Saturday, February 21, 2009

Prison Laundry

Laundry Workers at Woking Invalid Convict Prison

Woking Invalid Convict Prison was run by the prisoners in that it was they who were put to work cooking, cleaning, gardening, mending and of course washing.

In Philip Priestly's Victorian Prison Lives, the laundry is described as the least pleasant of all the jobs. It involved lots of physical labour: washing, scrubbing, wringing, sorting and folding thousands of clothes, flannels and sheets every week. These would have included articles from the infirmary, which had come into contact with 'all manner of skin diseases and other disgusting afflictions'.

In Florence Maybrick's book describing her time at Woking Invald Convict Prison we discover that:

Each cell was provided with a nail on which, during the day, the prisoner could hang a wet towel, and, during the night, her clothes. Those who worked in the laundry came in with wet clothing every evening, which, as no change is allowed, must be either dried at night or put on wet the next morning.

It must have been unbearably cold in the winter to put damp clothes on every morning. Brrrr.

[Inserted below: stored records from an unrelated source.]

Lemma settled_ok p f s : writers_ok s → writers_ok (writeSettled p f s).
Proof.
  intros Hok. unfold writeSettled. destruct (JsMap.get p s.(queues)) as [q|] eqn:Eq; [|done].
  destruct q.(running) as [[t w]|] eqn:Er; [|done].
  destruct Hok as [Hrun Hact Hpar Hctx Hord Hk].
  assert (Hl : ∀ i x, alter (λ w, w <| w_active := false |>) w s.(writers) !! i = Some x →
    ∃ x', s.(writers) !! i = Some x' ∧ x.(w_parent) = x'.(w_parent) ∧
      (x.(w_active) = true → i ≠ w ∧ x = x')).
  { intros i x. destruct (decide (i = w)) as [->|Hne].
    - rewrite list_lookup_alter_eq. intros (x' & Hx & ->)%fmap_Some. exists x'. done.
    - rewrite list_lookup_alter_ne by done. intros Hx. exists x. done. }
  apply drainTurn_ok; cbn.
  - done.
  - done.
  - intros p' q0 Hp Hg. destruct (Hrun p' q0 Hg) as [Hd (t0 & w0 & x & H1 & H2 & H3 & H4)].
    split; [done|]. exists t0, w0, x. split; [done|]. split; [|done].
    rewrite list_lookup_alter_ne; [done|]. intros <-.
    destruct (Hrun p q Eq) as [_ (t1 & w1 & x1 & K1 & K2 & K3 & K4)]. rewrite Er in K1.
    injection K1 as <- <-. rewrite K2 in H2. injection H2 as <-. congruence.
  - intros i x (x' & Hx & _ & Hax)%Hl Ha. destruct (Hax Ha) as [Hi ->].
    destruct (Hact i x' Hx Ha) as (q0 & t0 & Hg & Hr). split; [|by exists q0, t0].
    intros Hp. rewrite Hp, Eq in Hg. injection Hg as <-. rewrite Er in Hr. congruence.
  - intros i x j (x' & Hx & E & _)%Hl. rewrite E. by eapply Hpar.
  - intros p' q0 t0 i Hp. rewrite length_alter. by apply Hctx.
  - intros t0 i. rewrite length_alter. by eapply Hctx.
  - intros p' Hp. rewrite fmap_app. cbn. rewrite of_path_snoc, decide_False by auto.
    rewrite app_nil_r. apply Hord.
  - rewrite fmap_app. cbn. rewrite of_path_snoc, decide_True by done.
    rewrite <-Hord. unfold waiting_at. rewrite Eq, Er. by rewrite <-app_assoc.
Qed.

I found a great little source of information on women in prison which includes this extract from a book called Prison Characters Drawn from Life by a Prison Matron. The book, which was written in 1866, has this to say about the laundry:

The women are disputatious......and the soap question is always in the ascendant in the 'washing house'. The prisoners are always on the watch for stray pieces of soap - which is handy for smoothing the hair, for instance - and quick is the eye to detect an error in a contemporary who, in her absence of mind, places her soap by her tub-side instead of in her pocket, and quick are the fingers to confiscate it accordingly. Quarrels about soap are constantly recurring in the laundry; there is no honour among soap thieves; women will rob their dearest pals of the two or three o'clock soaps, and maintain 'til the last, and with all the power at their command, their innocence of defalcation.